**Activity:**
What is needed here is an exact repetition of the records below, beginning at the line that has "line 145 *)" and stopping after the line that has "(m : message)".

Source records
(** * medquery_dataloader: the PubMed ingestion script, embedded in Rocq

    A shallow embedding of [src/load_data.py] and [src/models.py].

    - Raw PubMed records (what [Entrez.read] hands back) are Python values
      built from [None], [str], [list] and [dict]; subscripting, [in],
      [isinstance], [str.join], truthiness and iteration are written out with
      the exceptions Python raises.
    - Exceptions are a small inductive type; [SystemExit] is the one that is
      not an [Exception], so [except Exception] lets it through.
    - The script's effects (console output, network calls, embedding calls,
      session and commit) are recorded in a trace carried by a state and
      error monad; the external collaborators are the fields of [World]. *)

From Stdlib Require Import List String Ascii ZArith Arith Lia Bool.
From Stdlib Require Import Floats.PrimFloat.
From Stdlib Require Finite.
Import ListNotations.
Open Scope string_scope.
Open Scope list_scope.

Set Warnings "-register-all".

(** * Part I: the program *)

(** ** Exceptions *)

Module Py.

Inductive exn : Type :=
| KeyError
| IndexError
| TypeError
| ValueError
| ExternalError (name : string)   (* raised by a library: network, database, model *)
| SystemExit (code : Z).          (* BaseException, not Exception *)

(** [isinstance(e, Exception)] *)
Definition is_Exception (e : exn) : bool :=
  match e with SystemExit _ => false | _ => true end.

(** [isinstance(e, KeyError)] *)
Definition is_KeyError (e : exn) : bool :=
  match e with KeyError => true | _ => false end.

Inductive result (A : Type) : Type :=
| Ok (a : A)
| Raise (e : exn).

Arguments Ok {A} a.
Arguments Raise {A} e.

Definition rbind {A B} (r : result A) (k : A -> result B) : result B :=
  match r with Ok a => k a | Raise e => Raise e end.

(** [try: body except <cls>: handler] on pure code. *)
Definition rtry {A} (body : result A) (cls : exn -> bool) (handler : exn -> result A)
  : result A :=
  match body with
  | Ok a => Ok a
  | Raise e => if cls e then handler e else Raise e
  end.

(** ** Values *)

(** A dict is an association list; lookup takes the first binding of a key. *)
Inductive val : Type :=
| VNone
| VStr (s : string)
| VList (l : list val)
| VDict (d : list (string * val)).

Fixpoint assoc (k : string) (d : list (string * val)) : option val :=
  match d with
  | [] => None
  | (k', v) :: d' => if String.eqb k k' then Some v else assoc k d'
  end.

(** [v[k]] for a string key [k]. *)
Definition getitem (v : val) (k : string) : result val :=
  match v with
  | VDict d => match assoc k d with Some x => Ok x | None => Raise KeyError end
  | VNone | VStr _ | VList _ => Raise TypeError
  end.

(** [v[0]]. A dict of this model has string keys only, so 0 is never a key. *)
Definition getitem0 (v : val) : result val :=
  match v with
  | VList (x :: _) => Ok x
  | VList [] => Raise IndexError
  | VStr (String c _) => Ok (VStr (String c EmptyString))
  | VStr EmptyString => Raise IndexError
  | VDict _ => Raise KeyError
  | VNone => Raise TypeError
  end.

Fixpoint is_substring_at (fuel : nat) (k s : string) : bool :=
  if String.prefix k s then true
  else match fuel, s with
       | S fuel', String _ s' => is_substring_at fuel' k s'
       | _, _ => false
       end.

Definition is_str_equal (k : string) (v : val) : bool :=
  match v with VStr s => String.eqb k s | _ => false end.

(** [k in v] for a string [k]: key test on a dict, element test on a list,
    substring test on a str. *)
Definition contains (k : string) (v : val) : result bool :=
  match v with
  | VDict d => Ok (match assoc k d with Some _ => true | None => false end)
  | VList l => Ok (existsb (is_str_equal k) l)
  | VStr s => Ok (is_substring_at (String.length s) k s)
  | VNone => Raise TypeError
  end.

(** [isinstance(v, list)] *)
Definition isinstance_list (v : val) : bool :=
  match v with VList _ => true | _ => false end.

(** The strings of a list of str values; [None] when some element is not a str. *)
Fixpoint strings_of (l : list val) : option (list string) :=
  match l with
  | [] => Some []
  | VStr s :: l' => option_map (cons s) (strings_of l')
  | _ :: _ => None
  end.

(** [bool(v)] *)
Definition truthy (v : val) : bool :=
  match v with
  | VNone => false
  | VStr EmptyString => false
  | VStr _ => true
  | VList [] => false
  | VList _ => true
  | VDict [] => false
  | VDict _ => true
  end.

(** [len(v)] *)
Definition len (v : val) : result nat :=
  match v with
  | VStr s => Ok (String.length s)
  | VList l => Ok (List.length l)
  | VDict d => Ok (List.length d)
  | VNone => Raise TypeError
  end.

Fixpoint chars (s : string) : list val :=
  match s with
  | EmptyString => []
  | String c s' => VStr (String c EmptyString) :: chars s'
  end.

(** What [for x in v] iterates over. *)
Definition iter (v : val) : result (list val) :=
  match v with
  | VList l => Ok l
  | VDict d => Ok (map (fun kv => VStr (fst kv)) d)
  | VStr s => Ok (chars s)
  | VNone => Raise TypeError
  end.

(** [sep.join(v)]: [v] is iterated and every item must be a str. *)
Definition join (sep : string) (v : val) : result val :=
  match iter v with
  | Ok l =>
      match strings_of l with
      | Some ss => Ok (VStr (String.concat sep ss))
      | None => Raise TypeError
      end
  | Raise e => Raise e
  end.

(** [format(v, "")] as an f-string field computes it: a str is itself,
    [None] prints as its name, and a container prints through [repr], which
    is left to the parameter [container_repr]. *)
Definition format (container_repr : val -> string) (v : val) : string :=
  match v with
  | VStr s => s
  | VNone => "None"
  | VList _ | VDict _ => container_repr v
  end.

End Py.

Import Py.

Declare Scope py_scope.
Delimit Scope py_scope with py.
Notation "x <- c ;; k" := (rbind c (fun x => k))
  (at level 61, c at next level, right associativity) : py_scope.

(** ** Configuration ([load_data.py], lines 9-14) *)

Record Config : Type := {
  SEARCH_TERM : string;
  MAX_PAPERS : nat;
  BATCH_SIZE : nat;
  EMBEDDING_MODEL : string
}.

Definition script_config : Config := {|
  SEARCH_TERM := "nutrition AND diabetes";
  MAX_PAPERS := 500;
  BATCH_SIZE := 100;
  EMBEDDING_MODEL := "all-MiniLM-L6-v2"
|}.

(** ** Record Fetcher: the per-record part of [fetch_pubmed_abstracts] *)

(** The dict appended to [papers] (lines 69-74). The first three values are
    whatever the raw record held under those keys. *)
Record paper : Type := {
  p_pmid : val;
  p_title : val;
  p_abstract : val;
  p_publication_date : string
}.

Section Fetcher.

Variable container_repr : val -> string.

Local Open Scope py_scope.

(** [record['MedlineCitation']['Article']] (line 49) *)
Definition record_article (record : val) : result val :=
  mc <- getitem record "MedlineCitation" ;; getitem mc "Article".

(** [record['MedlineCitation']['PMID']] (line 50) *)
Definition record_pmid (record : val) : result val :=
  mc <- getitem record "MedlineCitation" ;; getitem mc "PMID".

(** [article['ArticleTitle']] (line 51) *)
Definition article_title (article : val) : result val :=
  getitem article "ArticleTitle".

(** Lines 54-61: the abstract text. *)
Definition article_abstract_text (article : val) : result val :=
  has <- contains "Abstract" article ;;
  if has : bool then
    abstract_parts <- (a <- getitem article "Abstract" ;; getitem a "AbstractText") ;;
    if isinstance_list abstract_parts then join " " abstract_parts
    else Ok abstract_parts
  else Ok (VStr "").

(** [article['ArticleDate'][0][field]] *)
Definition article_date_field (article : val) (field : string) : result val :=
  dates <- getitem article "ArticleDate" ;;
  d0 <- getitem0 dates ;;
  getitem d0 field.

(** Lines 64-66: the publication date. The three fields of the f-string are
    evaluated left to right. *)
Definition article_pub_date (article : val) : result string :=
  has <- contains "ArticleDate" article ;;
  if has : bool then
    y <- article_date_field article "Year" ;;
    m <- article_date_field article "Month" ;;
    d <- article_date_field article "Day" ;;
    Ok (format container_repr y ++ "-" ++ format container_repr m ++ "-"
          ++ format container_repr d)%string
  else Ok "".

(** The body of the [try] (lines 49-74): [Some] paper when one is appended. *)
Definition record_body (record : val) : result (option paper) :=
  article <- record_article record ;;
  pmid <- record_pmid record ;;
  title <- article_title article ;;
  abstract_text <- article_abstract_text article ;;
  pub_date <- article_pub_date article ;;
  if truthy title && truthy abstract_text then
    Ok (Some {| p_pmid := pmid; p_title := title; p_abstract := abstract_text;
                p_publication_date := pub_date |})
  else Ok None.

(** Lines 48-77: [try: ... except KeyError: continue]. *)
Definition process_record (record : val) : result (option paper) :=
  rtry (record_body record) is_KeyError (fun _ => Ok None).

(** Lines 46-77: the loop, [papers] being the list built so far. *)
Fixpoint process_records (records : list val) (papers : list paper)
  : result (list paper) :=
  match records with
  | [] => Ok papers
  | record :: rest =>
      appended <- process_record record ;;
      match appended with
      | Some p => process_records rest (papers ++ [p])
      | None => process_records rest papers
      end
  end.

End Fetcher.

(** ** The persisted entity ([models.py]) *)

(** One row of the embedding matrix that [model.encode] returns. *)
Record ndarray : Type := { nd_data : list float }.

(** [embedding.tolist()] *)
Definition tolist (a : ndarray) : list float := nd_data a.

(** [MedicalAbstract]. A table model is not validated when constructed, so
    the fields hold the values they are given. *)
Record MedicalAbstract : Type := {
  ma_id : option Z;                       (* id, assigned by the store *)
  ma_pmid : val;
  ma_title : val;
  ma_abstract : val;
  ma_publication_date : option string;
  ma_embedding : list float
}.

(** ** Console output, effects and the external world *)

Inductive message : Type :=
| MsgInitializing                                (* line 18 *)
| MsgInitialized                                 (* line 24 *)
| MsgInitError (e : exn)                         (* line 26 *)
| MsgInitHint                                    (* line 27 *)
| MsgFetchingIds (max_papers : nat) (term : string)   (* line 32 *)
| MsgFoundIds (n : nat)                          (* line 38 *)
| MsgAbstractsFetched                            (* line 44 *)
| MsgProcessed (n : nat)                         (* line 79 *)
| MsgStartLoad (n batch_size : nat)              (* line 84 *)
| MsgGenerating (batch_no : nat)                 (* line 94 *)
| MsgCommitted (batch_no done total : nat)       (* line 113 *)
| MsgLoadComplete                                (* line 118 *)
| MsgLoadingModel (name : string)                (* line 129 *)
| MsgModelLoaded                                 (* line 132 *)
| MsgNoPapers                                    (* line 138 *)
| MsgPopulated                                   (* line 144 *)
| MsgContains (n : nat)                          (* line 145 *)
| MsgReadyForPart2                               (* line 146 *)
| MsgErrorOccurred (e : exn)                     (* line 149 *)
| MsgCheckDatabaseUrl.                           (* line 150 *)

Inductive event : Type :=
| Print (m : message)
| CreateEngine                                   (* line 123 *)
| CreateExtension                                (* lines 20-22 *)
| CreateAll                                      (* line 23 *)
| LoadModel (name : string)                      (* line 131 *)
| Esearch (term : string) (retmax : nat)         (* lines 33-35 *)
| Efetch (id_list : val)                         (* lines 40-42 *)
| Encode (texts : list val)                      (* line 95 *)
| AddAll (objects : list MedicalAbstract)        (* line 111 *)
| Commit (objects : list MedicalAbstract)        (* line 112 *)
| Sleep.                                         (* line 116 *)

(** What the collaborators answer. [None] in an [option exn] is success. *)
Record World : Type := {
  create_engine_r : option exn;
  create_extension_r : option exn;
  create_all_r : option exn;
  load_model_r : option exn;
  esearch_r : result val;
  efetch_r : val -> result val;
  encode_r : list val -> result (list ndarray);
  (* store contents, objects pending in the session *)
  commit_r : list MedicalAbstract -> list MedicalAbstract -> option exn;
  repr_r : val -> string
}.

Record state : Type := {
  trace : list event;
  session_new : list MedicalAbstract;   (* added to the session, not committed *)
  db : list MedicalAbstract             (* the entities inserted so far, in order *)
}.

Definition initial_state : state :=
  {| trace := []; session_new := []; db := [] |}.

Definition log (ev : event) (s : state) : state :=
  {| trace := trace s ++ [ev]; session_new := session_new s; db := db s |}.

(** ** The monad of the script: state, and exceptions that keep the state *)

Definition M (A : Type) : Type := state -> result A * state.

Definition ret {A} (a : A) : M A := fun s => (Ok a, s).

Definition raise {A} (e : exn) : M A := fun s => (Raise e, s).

**Result for this task:**
| MsgContains (n : nat)                          (* line 145 *)
| MsgReadyForPart2                               (* line 146 *)
| MsgErrorOccurred (e : exn)                     (* line 149 *)
| MsgCheckDatabaseUrl.                           (* line 150 *)

Inductive event : Type :=
| Print (m : message)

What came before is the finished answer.